Reisebericht und Politiksatire
Heines berühmtester Reisetext „Deutschland. Ein Wintermärchen“ in einer typografischen Ausgabe
Von Manfred Orlick
Heinrich Heines Deutschland. Ein Wintermärchen ist Reisebericht und Politiksatire in einem. Nun ist es auch noch ein bibliophiles Schmuckstück, denn der Wallstein Verlag und die Büchergilde Gutenberg haben den wohl berühmtesten Reisetext der deutschen Literatur als Band 15 in ihrer Reihe „Typographische Bibliothek“ herausgebracht.
Das Versepos ist sicher allseits bekannt, schließlich ist es das am häufigsten im Deutschunterricht gelesene Werk Heinrich Heines. Trotzdem hier eine kurze Inhaltsangabe: „Im traurigen Monat November warʼs, Die Tage wurden trüber …“. Der deutsche Dichter Heinrich Heine kehrte im November 1843 für wenige Wochen von Paris nach Deutschland zurück. Auf der Rückreise begann er sein berühmtes Versepos. Der Dichter beschreibt in 27 Kapiteln seine Reise über Aachen, Köln, den Teutoburger Wald und Hannover nach Hamburg.
Unzufrieden mit den politischen Verhältnissen und der Zensur in Deutschland war Heine 1831 nach Frankreich emigriert. Nun war der Exilant noch einmal in sein Heimatland zurückgekehrt, um seine Mutter und seinen Verleger zu besuchen. Bereits bei seinem Grenzübertritt wurde er mit der Borniertheit und der Feindseligkeit der preußischen Beamten konfrontiert. Auch auf seinen Stationen Aachen, Köln, Teutoburger Wald, Paderborn, Minden, Hannover und Hamburg begegnen ihm Deutschtümelei, Franzosenhass, Engstirnigkeit sowie stocksteifes preußisches Militär und die überzogene Frömmigkeit der Katholischen Kirche.
Überall flieht der Dichter entsetzt. Je länger die Reise dauert, desto kritischer wird seine Haltung. Im Kyffhäuser-Gebirge schließlich erzählt er dem toten Kaiser Barbarossa von seiner Hoffnung auf Freiheit und ein tolerantes Deutschland. Rotbart beschimpft ihn daraufhin als Hochverräter. Auch in Hamburg, seiner Schlussetappe, wo seine Mutter wohnt, findet er nicht Weltoffenheit, sondern nur Philistertum.

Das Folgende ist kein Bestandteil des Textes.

(** The variant identifiers being a key, no flush proposes one variant
    twice, so the upsert never fails on a row affected a second time: the
    bulk write of a flush succeeds whenever the database answers. *)
Theorem flush_never_conflicts :
  forall (E : ExprEngine) (wp : WorkerPool) (jobID : uuid) (baseParams : Params)
         (cache : Cache) (d0 : Database) (tr : list Event) (s : State)
         (ch : Choice) (batch : list VariantCostSummary) (wr : bool) (pr : option bool)
         (s' : State),
    NoDup (db.id <$> yarn_variants d0) ->
    exec wp jobID baseParams (spawn wp cache d0) tr s ->
    step_fun wp jobID baseParams ch s = Some (EFlush batch wr pr, s') ->
    NoDup (summary_ids batch) /\
    wr = match ch with
         | ChCollect upsert_ok _ | ChCollectorDone upsert_ok => upsert_ok
         | _ => false
         end.
Proof.
  intros E wp jobID P cache d0 tr s ch batch wr pr s' Hnd Hex Hs.
  pose proof (exec_inv _ _ _ _ _ _ _ Hex) as Hi.
  pose proof (flushed_ids_NoDup _ _ _ _ _ _ Hnd Hi) as Hfl.
  apply NoDup_app in Hfl as (Hfl & _ & _).
  unfold in_flight, summary_ids in Hfl. rewrite !fmap_app in Hfl.
  apply NoDup_app in Hfl as (_ & _ & Hfl).
  destruct ch; simpl in Hs;
    unfold dispatcher_list, dispatcher_send, dispatcher_cancel, worker_receive,
      worker_result, worker_done, main_close, collector_receive, collector_done,
      reporter_tick, main_complete in Hs;
    repeat case_match; simplify_eq.
  - assert (Hb : NoDup (summary_ids (buffer ++ [t]))).
    { unfold summary_ids. rewrite fmap_app. simpl.
      simpl in Hfl. apply NoDup_cons in Hfl as [Hn Hfl].
      apply NoDup_app in Hfl as (_ & _ & Hb'). rewrite not_elem_of_app in Hn.
      apply NoDup_app. split; [done|]. split; [|apply NoDup_singleton].
      intros x Hx ->%list_elem_of_singleton. tauto. }
    split; [done|].
    match goal with Hu : upsert ?ok _ _ = (_, _) |- _ =>
      pose proof (upsert_answer ok (database s) (buffer ++ [t])) as Ha;
      rewrite Hu in Ha; simpl in Ha; apply Ha; [by destruct buffer|done] end.
  - simpl in Hfl. split; [done|].
    match goal with Hu : upsert ?ok _ _ = (_, _) |- _ =>
      pose proof (upsert_answer ok (database s) (t :: l)) as Ha;
      rewrite Hu in Ha; simpl in Ha; apply Ha; done end.
Qed.

Lemma flush_never_conflicts_witness :
  let r := @run exprlang.engine demo_wp 77%N scenario_a_bag (take 4 (demo_schedule true))
             demo_s0 in
  exists batch pr s',
    @step_fun exprlang.engine demo_wp 77%N scenario_a_bag (ChCollect true true)
      (state_of r demo_s0) = Some (EFlush batch true pr, s').
Proof.
  intros r.
  destruct (@step_fun exprlang.engine demo_wp 77%N scenario_a_bag (ChCollect true true)
              (state_of r demo_s0)) as [[[vs| | |w|w|w sm'|sm'|i| |sm'|b wr pr| |p f|ok] s']|]
    eqn:Hs; try (by vm_compute in Hs).
  exists b, pr, s'.
  destruct (flush_never_conflicts exprlang.engine demo_wp 77%N scenario_a_bag demo_cache
              (database demo_s0) (trace_of r) (state_of r demo_s0) _ _ _ _ _
              ltac:(compute_done) (run_exec_of demo_wp 77%N scenario_a_bag _ _) Hs)
    as [_ ->].
  reflexivity.
Defined.

(** ** Degenerate pools *)

Section Degenerate.
Context `{ExprEngine}.
Variable wp : WorkerPool.
Variable jobID : uuid.
Variable baseParams : Params.
Variable cache : Cache.
Variable d0 : Database.
Hypothesis Hdeg : batchSize wp = 0%nat \/ workerCount wp = 0%nat.

Lemma idle_inv tr s :
  exec wp jobID baseParams (spawn wp cache d0) tr s -> idle wp d0 tr s.
Proof.
  induction 1 as [|tr s e s' Hex IH Hs].
  - unfold idle. simpl. repeat split; try done.
    + by intros ->.
    + apply Forall_forall. by intros w [-> _]%elem_of_replicate.
  - destruct IH as (Hb & Hw & Hf & Hrc & Hbuf & Hv & Hfl & Hp & Hfc & Hst).
    assert (Hno : forall i, workers s !! i = Some WReceive -> workChan s = []).
    { intros i Hi. destruct Hdeg as [Hz|Hz]; [by apply Hb|].
      rewrite (Hw Hz) in Hi. done. }
    unfold idle. trace_snoc.
    step_inv Hs; simpl in *; trace_snoc;
      repeat match goal with
      | Hc : collector _ = _ |- _ => rewrite Hc in *
      | Hd : dispatcher _ = _ |- _ => rewrite Hd in *
      end; simpl in *; simplify_eq.
    all: try (by repeat split; try done; try tauto).
    all: try (match goal with Hi : workers _ !! _ = Some WReceive |- _ =>
                specialize (Hno _ Hi); congruence end).
    all: try (match goal with Hi : workers _ !! _ = Some (WSend _) |- _ =>
                apply list_elem_of_lookup_2 in Hi;
                rewrite Forall_forall in Hf; by apply Hf in Hi end).
    all: repeat split; try done; try tauto.
    + match goal with Hl : persistence.ListWithRouting _ _ _ = _ :: _, Hz : batchSize wp = _ |- _ =>
        by rewrite Hz in Hl end.
    + intros Hz. rewrite (Hw Hz). done.
    + apply Forall_insert; done.
Qed.
End Degenerate.

(** The degenerate pools: with a batch size of zero the reader's first
    page is empty and nothing is put on the work queue; with no worker
    nothing is taken from it.  In both cases no variant is visited, nothing
    is flushed, both counters stay at zero and the summary store is not
    touched. *)
Theorem degenerate_pool :
  forall (E : ExprEngine) (wp : WorkerPool) (jobID : uuid) (baseParams : Params)
         (cache : Cache) (d0 : Database) (tr : list Event) (s : State),
    batchSize wp = 0%nat \/ workerCount wp = 0%nat ->
    exec wp jobID baseParams (spawn wp cache d0) tr s ->
    visited tr = [] /\ flushed tr = [] /\
    processedCount s = 0 /\ failedCount s = 0 /\
    variant_cost_summaries (database s) = variant_cost_summaries d0 /\
    (batchSize wp = 0%nat -> dispatched tr = []).
Proof.
  intros E wp jobID P cache d0 tr s Hdeg Hex.
  destruct (idle_inv _ _ _ _ _ Hdeg _ _ Hex)
    as (Hb & _ & _ & _ & _ & Hv & Hfl & Hp & Hf & Hst).
  repeat split; try done. intros Hz. by apply Hb.
Qed.

Lemma degenerate_pool_witness :
  let wp := {| workerCount := 1; batchSize := 0 |} in
  let r := @run exprlang.engine wp 77%N scenario_a_bag
             [ChList true; ChWorkerDone 0; ChCloseResults; ChCollectorDone true;
              ChComplete true 200]
             (spawn wp demo_cache (database demo_s0)) in
  let s := state_of r demo_s0 in
  main s = MReturned None /\
  job_status (batch_jobs (database s)) 77%N = Some JobStatusCompleted /\
  visited (trace_of r) = [] /\ variant_cost_summaries (database s) = ∅.
Proof.
  intros wp r s. split; [vm_compute; reflexivity|]. split; [vm_compute; reflexivity|].
  destruct (degenerate_pool exprlang.engine wp 77%N scenario_a_bag demo_cache
              (database demo_s0) (trace_of r) s) as (Hv & _ & _ & _ & Hst & _).
  - by left.
  - subst s r.
    assert (Hrun : is_Some (@run exprlang.engine wp 77%N scenario_a_bag
                    [ChList true; ChWorkerDone 0; ChCloseResults; ChCollectorDone true;
                     ChComplete true 200]
                    (spawn wp demo_cache (database demo_s0)))) by (vm_compute; eauto).
    destruct Hrun as [[tr' s'] Hrun]. rewrite Hrun. simpl.
    by apply (run_exec wp 77%N scenario_a_bag) in Hrun.
  - split; [exact Hv|]. rewrite Hst. reflexivity.
Defined.

(** ** Counters, order and the store *)

(** The counters stay within the total the job announces: at every moment
    the variants flushed, counted failed, held in the pipeline or waiting
    on the work queue are no more than the active variants, which are no
    more than the count of all variants taken at the start. *)
Theorem progress_within_total :
  forall (E : ExprEngine) (wp : WorkerPool) (jobID : uuid) (baseParams : Params)
         (cache : Cache) (d0 : Database) (tr : list Event) (s : State),
    Z.of_nat (length (yarn_variants d0)) < 2 ^ 63 ->
    exec wp jobID baseParams (spawn wp cache d0) tr s ->
    0 <= processedCount s /\ 0 <= failedCount s /\
    processedCount s + failedCount s
      + Z.of_nat (length (in_flight s)) + Z.of_nat (length (workChan s))
    <= Z.of_nat (length (persistence.active_variants d0)) /\
    Z.of_nat (length (persistence.active_variants d0)) <= persistence.Count d0.
Proof.
  intros E wp jobID P cache d0 tr s Hsize Hex.
  pose proof (exec_inv _ _ _ _ _ _ _ Hex) as Hi.
  pose proof Hex as Hcnt. apply counters in Hcnt as [Hf Hp]; [|done].
  pose proof (visited_split _ _ _ (inv_events Hi)) as Hv.
  rewrite visited_received in Hv. apply Permutation_length in Hv.
  pose proof (inv_flow Hi) as Hfl. unfold flow_inv in Hfl.
  apply Permutation_length in Hfl.
  destruct (received_prefix _ _ _ _ _ _ Hi) as [n Hn].
  apply (f_equal length) in Hn.
  rewrite length_app, length_take, length_fmap in Hn.
  rewrite length_fmap, length_app in Hv. unfold summary_ids in Hv.
  rewrite length_fmap in Hv. rewrite length_app in Hfl.
  pose proof (active_length d0) as Hact. unfold persistence.Count.
  repeat split; lia.
Qed.

Lemma progress_within_total_witness :
  let r := demo_run true in
  processedCount (state_of r demo_s0) + failedCount (state_of r demo_s0)
    + Z.of_nat (length (in_flight (state_of r demo_s0)))
    + Z.of_nat (length (workChan (state_of r demo_s0)))
  <= 1.
Proof.
  intros r.
  refine (proj1 (proj2 (proj2
    (progress_within_total exprlang.engine demo_wp 77%N scenario_a_bag demo_cache
       (database demo_s0) (trace_of r) (state_of r demo_s0) _ _)))).
  - vm_compute. reflexivity.
  - apply (run_exec_of demo_wp 77%N scenario_a_bag).
Defined.

(** The work queue is first in, first out, and the reader fills it in
    ascending order of the variant identifier: the workers take the
    variants in that order, and the variants taken, followed by those that
    wait on the queue, are an initial segment of the active variants. *)
Theorem variants_taken_in_order :
  forall (E : ExprEngine) (wp : WorkerPool) (jobID : uuid) (baseParams : Params)
         (cache : Cache) (d0 : Database) (tr : list Event) (s : State),
    NoDup (db.id <$> yarn_variants d0) ->
    exec wp jobID baseParams (spawn wp cache d0) tr s ->
    (exists n, visited tr ++ (variantWork.ID <$> workChan s)
               = take n (YarnVariant.ID <$> persistence.active_variants d0)) /\
    StronglySorted (fun a b => (a < b)%N) (visited tr).
Proof.
  intros E wp jobID P cache d0 tr s Hnd Hex.
  pose proof (exec_inv _ _ _ _ _ _ _ Hex) as Hi.
  destruct (received_prefix _ _ _ _ _ _ Hi) as [n Hn].
  assert (Hpre : visited tr ++ (variantWork.ID <$> workChan s)
                 = take n (YarnVariant.ID <$> persistence.active_variants d0)).
  { rewrite visited_received, <- fmap_app, Hn, <- !fmap_take, <- list_fmap_compose.
    reflexivity. }
  split; [by exists n|].
  pose proof (active_variants_sorted d0 Hnd) as Hs.
  assert (Hs' : StronglySorted (fun a b => (a < b)%N)
                  (YarnVariant.ID <$> persistence.active_variants d0)).
  { revert Hs. apply (StronglySorted_fmap YarnVariant.ID
      (fun a b => (YarnVariant.ID a < YarnVariant.ID b)%N)). by intros ???. }
  clear Hs. rename Hs' into Hs.
  rewrite <- (take_drop n (YarnVariant.ID <$> persistence.active_variants d0)) in Hs.
  apply StronglySorted_app_1_l in Hs. rewrite <- Hpre in Hs.
  by apply StronglySorted_app_1_l in Hs.
Qed.

Lemma variants_taken_in_order_witness :
  let r := demo_run true in
  StronglySorted (fun a b => (a < b)%N) (visited (trace_of r)).
Proof.
  intros r.
  refine (proj2
    (variants_taken_in_order exprlang.engine demo_wp 77%N scenario_a_bag demo_cache
       (database demo_s0) (trace_of r) (state_of r demo_s0) _ _)).
  - compute_done.
  - apply (run_exec_of demo_wp 77%N scenario_a_bag).
Defined.

(** The job never removes a summary, and it writes none but for a variant
    it flushed: the summary of every other variant, one that is not active,
    that was counted failed, or whose flush failed, stays in the store as
    it was before the job. *)
Theorem summaries_are_never_removed :
  forall (E : ExprEngine) (wp : WorkerPool) (jobID : uuid) (baseParams : Params)
         (cache : Cache) (d0 : Database) (tr : list Event) (s : State),
    NoDup (db.id <$> yarn_variants d0) ->
    exec wp jobID baseParams (spawn wp cache d0) tr s ->
    (forall id, is_Some (variant_cost_summaries d0 !! id) ->
       is_Some (variant_cost_summaries (database s) !! id)) /\
    (forall id,
       id ∉ YarnVariant.ID <$> persistence.active_variants d0 \/
       id ∈ counted_failed tr \/
       id ∉ summary_ids (written tr) ->
       variant_cost_summaries (database s) !! id = variant_cost_summaries d0 !! id).
Proof.
  intros E wp jobID P cache d0 tr s Hnd Hex.
  pose proof (exec_inv _ _ _ _ _ _ _ Hex) as Hi.
  pose proof Hex as Hst. apply store_inv in Hst as [Hin Hout]; [|done].
  assert (Hsub : forall id, id ∈ summary_ids (written tr) ->
            id ∈ summary_ids (calculated tr)).
  { intros id (sm & -> & Hsm)%list_elem_of_fmap. apply list_elem_of_fmap_2.
    apply written_flushed in Hsm.
    pose proof (inv_flow Hi) as Hfl. unfold flow_inv in Hfl. rewrite Hfl.
    apply elem_of_app. by right. }
  split.
  - intros id Hsome. destruct (decide (id ∈ summary_ids (written tr))) as [Hw|Hw].
    + apply list_elem_of_fmap in Hw as (sm & -> & Hsm). rewrite (Hin _ Hsm). by eexists.
    + by rewrite (Hout _ Hw).
  - intros id Hid. apply Hout. intros Hw.
    destruct Hid as [Hid|[Hid|Hid]]; [| |done]; apply Hsub in Hw.
    + apply Hid.
      destruct (received_prefix _ _ _ _ _ _ Hi) as [n Hn].
      pose proof (visited_split _ _ _ (inv_events Hi)) as Hv.
      assert (Hvis : id ∈ visited tr).
      { rewrite Hv. apply elem_of_app. by right. }
      rewrite visited_received in Hvis.
      assert (Hin' : id ∈ variantWork.ID <$> (received tr ++ workChan s)).
      { rewrite fmap_app. apply elem_of_app. by left. }
      rewrite Hn, <- fmap_take, <- list_fmap_compose in Hin'.
      apply list_elem_of_fmap in Hin' as (v & -> & Hv').
      apply list_elem_of_fmap_2. by apply subseteq_take in Hv'.
    + pose proof (calculated_ids_NoDup _ _ _ _ _ _ Hnd Hi) as Hnd'.
      apply NoDup_app in Hnd' as (_ & Hdisj & _). by apply (Hdisj id).
Qed.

In über 500 Strophen beschreibt Heine die deutsche Misere, parodistisch und scharfzüngig kritisiert er die vorgefundenen sozialen und ideologischen Verhältnisse, die bedrückende politische und geistige Enge in Deutschland. Die lyrische Satire erschien in dem Gedichtband Neue Gedichte. In Preußen wurde die Sammlung allerdings von der Zensur verboten und gegen Heine ein Haftbefehl erwirkt. Zu dieser Zeit befand sich der Dichter jedoch bereits wieder im sicheren Paris.

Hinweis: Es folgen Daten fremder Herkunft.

(** * Mod provider abstraction: registry, service and the two adapters

    A shallow embedding of
      - [providers/mod/types.ts]             (the unified data model),
      - [providers/mod/ModProviderRegistry.ts],
      - [services/ModProviderService.ts],
      - [ModtaleProvider] and [CurseForgeProvider],
      - [parseSearchParams] of [routes/mods.ts] and [buildSearchQuery]
        of the browser's [modProviderApi.ts],
    followed by the properties of the design document that concern
    them and by further properties read off the code.

    TypeScript types are erased at run time and both adapters read the
    upstream reply through an unchecked cast ([request<T>] returns
    [data as T]).  Upstream payloads are therefore modelled as untyped
    JSON values with JavaScript's own conversions, while every object
    literal built by this code is a record whose fields hold whatever the
    code stores in them.

    Embedded in full: the registry; the read operations of the service;
    of each adapter the transforms, [request], [initialize],
    [searchProjects], [getProject], [getVersionDependencies],
    [getCategories], [getTags] and [downloadVersion] (and, for
    CurseForge, the game and category discovery); of the routes
    [parseSearchParams], and of the browser's client
    [buildSearchQuery].  The service's [initialize] and
    [setProviderApiKey] and the CurseForge adapter's [setApiKey], which
    starts a discovery it does not wait for, are left out.

    The fragment of JavaScript: numbers are the integers and [NaN],
    strings are ASCII, and a value from upstream is converted as a
    plain one ([JS.plain]: no object with a [toString] of its own and
    no number beyond the safe integers).  Where a statement depends on one of these
    it says so in a hypothesis: [Spec.safeInteger] for numbers whose
    arithmetic or decimal text it gives, [JS.plain] for values whose
    conversion it gives or relies on. *)

From Stdlib Require Import ZArith List String Ascii Bool Lia.
From Stdlib Require Import Decimal DecimalString DecimalPos.
Import ListNotations.
Local Open Scope Z_scope.
Local Open Scope list_scope.
Local Open Scope string_scope.

Set Implicit Arguments.
Set Warnings "-register-all".

(* ================================================================== *)
(** * JavaScript values and the operators the code applies to them *)
(* ================================================================== *)

Module JS.

(** Numbers: the integers and [NaN].  Fractions, infinities and the
    loss of precision above 2^53 are outside this fragment: arithmetic
    here is exact and a number prints as its decimal digits, which is
    what a double does for the safe integers (those of magnitude below
    2^53).  A statement that gives the value of a sum, a product or a
    printed number takes the numbers involved to be safe integers. *)
Inductive number : Type :=
| Num (z : Z)
| NaN.

(** A JSON value as [response.json()] delivers it, plus [undefined]
    for absent properties.  [Obj] lists the object's own properties;
    the first binding of a key is the one a property read sees.
    Strings are sequences of ASCII characters. *)
Inductive value : Type :=
| Undefined
| Null
| Bool (b : bool)
| Number (n : number)
| Str (s : string)
| Arr (items : list value)
| Obj (fields : list (string * value)).

Definition int (z : Z) : value := Number (Num z).

(** Exceptions.  [Error] is [new Error(message)]. *)
Inductive exn : Type :=
| TypeError
| SyntaxError
| Error (message : string).

Inductive result (A : Type) : Type :=
| Ok (a : A)
| Throw (e : exn).
Arguments Ok {A} a.
Arguments Throw {A} e.

Definition rbind {A B} (r : result A) (k : A -> result B) : result B :=
  match r with
  | Ok a => k a
  | Throw e => Throw e
  end.

(** [xs.map(f)] where [f] may throw: elements are visited left to right
    and the first exception aborts the traversal. *)
Fixpoint mapR {A B} (f : A -> result B) (xs : list A) : result (list B) :=
  match xs with
  | [] => Ok []
  | x :: xs' =>
      rbind (f x) (fun y => rbind (mapR f xs') (fun ys => Ok (y :: ys)))
  end.

(** ** Truthiness, [||] and [??] *)

Definition truthy (v : value) : bool :=
  match v with
  | Undefined | Null => false
  | Bool b => b
  | Number (Num z) => negb (z =? 0)%Z
  | Number NaN => false
  | Str s => negb (String.eqb s "")
  | Arr _ | Obj _ => true
  end.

Die Erstausgabe von Deutschland. Ein Wintermärchen erschien 1844 bei Hoffman und Campe in Fraktur, die für den vorliegenden typografischen Band vom Gestalter Klaus Detjen wieder aufgegriffen und mit einer neuen Barockantiqua sowie einer sehr gut lesbaren serifenlosen Schrift kombiniert wurde. Außerdem wurde das Seitenlayout einer Dreiteilung unterzogen: das Heine-Gedicht als zentraler Text innen, dazu kursive Randbemerkungen und am Fuß der Seite (abgetrennt durch die Seitenzahl) die Texte der Nachworte (Kommentierungen und Nachbemerkungen). Hier finden sich ebenfalls in separaten Beiträgen die Streichungen vor dem Erstdruck und die Notizen zum Deutschland-Thema (1844) von Heine selbst. Durch diese Dreiteilung wird eine Mehrstimmigkeit der Lektüre betont und aufgrund des unterschiedlichen Textumfangs erhält jede Seite ein anderes optisches Gesicht.

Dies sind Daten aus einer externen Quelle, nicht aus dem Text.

(** [(['transition'].indexOf(opt.mode) > -1) ? opt.mode : 'transition'] *)
Definition resolve_mode (v : jsval) : jsval :=
  if existsb (λ e, strict_eq (VStr e) v) ["transition"] then v else VStr "transition".

(** [(typeof opt.cb === 'function') ? opt.cb : () => {}] *)
Definition resolve_cb (v : jsval) : option fnref :=
  match v with VFun f => Some f | _ => None end.

(** [opt = opt || {}] followed by the reads of its keys. *)
Definition get_options (opt : option optref) (w : World) : options :=
  match opt with
  | Some r => default no_options (opts w !! r)
  | None => no_options
  end.

(** The duration after [if (Naboo.tool.off) duration = 0] and
    [Math.max(duration, 0)], still in milliseconds. *)
Definition clamp_duration (ms : Z) : Z := Z.max (if tool_off then 0 else ms) 0.

(** The loop over the keys of [property].  It yields [cssValues] and
    [cssProperty]; [None] when [getPropName] answers [undefined], on which
    [dasherize] throws. *)
Fixpoint collect (kvs : list (string * jsval)) (cssValues : list (string * jsval))
    (cssProperty : list string) : option (list (string * jsval) * list string) :=
  match kvs with
  | [] => Some (cssValues, cssProperty)
  | (originKey, v) :: r =>
      match getPropName originKey with
      | Some key =>
          collect r (obj_set key (handleUnit key v) cssValues) (cssProperty ++ [dasherize key])
      | None => None
      end
  end.
(** * pr-metrics: the scoring engine of [scripts/pr-metrics.mjs]

    A shallow embedding of the pure part of the script: the business-hours
    clock, the threshold scorer with its fixed tables, the weighted average
    and the aggregation into complexity, M1..M4 and maturity.

    Numbers.  JavaScript numbers are IEEE binary64.  Counts, timestamps
    (milliseconds since the epoch), minutes of the day and scores are
    integers far below 2^53, where binary64 arithmetic is exact: they are
    [Z] (or [nat] for array lengths).  Fractional quantities (averages,
    ratios, hours, weights, aggregates) are rationals [Q]: every operation
    yields the exact value that binary64 would round.  Module [Binary64]
    repeats [weightedAvg] and the aggregates on the kernel's binary64 floats
    and records where the rounding is visible and where it is not. *)

From Stdlib Require Import ZArith QArith Qround Lqa Lia List String Bool Permutation.
From Stdlib Require Import PrimFloat.

#[local] Set Warnings "-inexact-float".
From Equations Require Import Equations.
Import ListNotations.

Local Open Scope Z_scope.

(** ** Numbers *)

(** [Math.round]: the nearest integer, a tie going up. *)
Definition Math_round (x : Q) : Z := Qfloor (x + (1 # 2))%Q.

(** [clamp(x, a, b) = Math.max(a, Math.min(b, x))]. *)
Definition clamp (x a b : Z) : Z := Z.max a (Z.min b x).

(** ** Scoring helper *)

(** A table row [{min, max, score}]; a bound that is left out reads back as
    [undefined], here [None]. *)
Module Range.
Record t : Type := mk { min : option Q; max : option Q; score : Z }.
End Range.

Definition okMin (value : Q) (t : Range.t) : bool :=
  match Range.min t with
  | None => true
  | Some m => Qle_bool m value      (* value >= t.min *)
  end.

Definition okMax (value : Q) (t : Range.t) : bool :=
  match Range.max t with
  | None => true
  | Some M => Qle_bool value M      (* value <= t.max *)
  end.

Fixpoint scoreByThresholds (value : Q) (thresholdsAsc : list Range.t) : Z :=
  match thresholdsAsc with
  | [] => 1
  | t :: rest =>
      if okMin value t && okMax value t then Range.score t
      else scoreByThresholds value rest
  end.

(** The position of the row [scoreByThresholds] returns from, [None] when the
    loop falls through to [return 1]. *)
Fixpoint matchedRow (value : Q) (thresholdsAsc : list Range.t) : option nat :=
  match thresholdsAsc with
  | [] => None
  | t :: rest =>
      if okMin value t && okMax value t then Some O
      else option_map S (matchedRow value rest)
  end.

(** A row admits a value when the value is within its bounds, both
    inclusive, a missing bound admitting everything. *)
Definition admits (value : Q) (t : Range.t) : Prop :=
  (forall m, Range.min t = Some m -> (m <= value)%Q) /\
  (forall M, Range.max t = Some M -> (value <= M)%Q).

(** ** Weighted average *)

Module Item.
Record t : Type := mk { score : Z; weight : Q }.
End Item.

Definition weightedAvg (items : list Item.t) : Q :=
  let num := fold_left (fun s it => s + inject_Z (Item.score it) * Item.weight it)%Q items 0%Q in
  let den := fold_left (fun s it => s + Item.weight it)%Q items 0%Q in
  if Qeq_bool den 0 then 0%Q else (num / den)%Q.

(** ** Tables *)

Definition row (lo hi : option Q) (s : Z) : Range.t := Range.mk lo hi s.

Definition thresholdsCommitsCount : list Range.t :=
  [ row (Some 8%Q) None 1;
    row (Some 6%Q) (Some 7%Q) 2;
    row (Some 5%Q) (Some 5%Q) 3;
    row (Some 3%Q) (Some 4%Q) 4;
    row (Some 1%Q) (Some 2%Q) 5 ].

Eingeleitet wird die Ausgabe durch einen mehrseitigen Auftakt, einer zweifarbigen Darstellung von Heines Aufenthaltsorten (von Paris bis Hamburg) während seiner Winterreise. Als Klammer über alle Seiten wirkt das Heine-Zitat „Franzosen und Russen gehört das Land, / Das Meer gehört den Briten, / Wir aber besitzen im Luftreich des Traums / Die Herrschaft unbestritten“, das in einzelne Buchstaben zerlegt ist. Eine sehr ansprechende Ausgabe, die Heines Versepos gerecht wird, ja es aufwertet.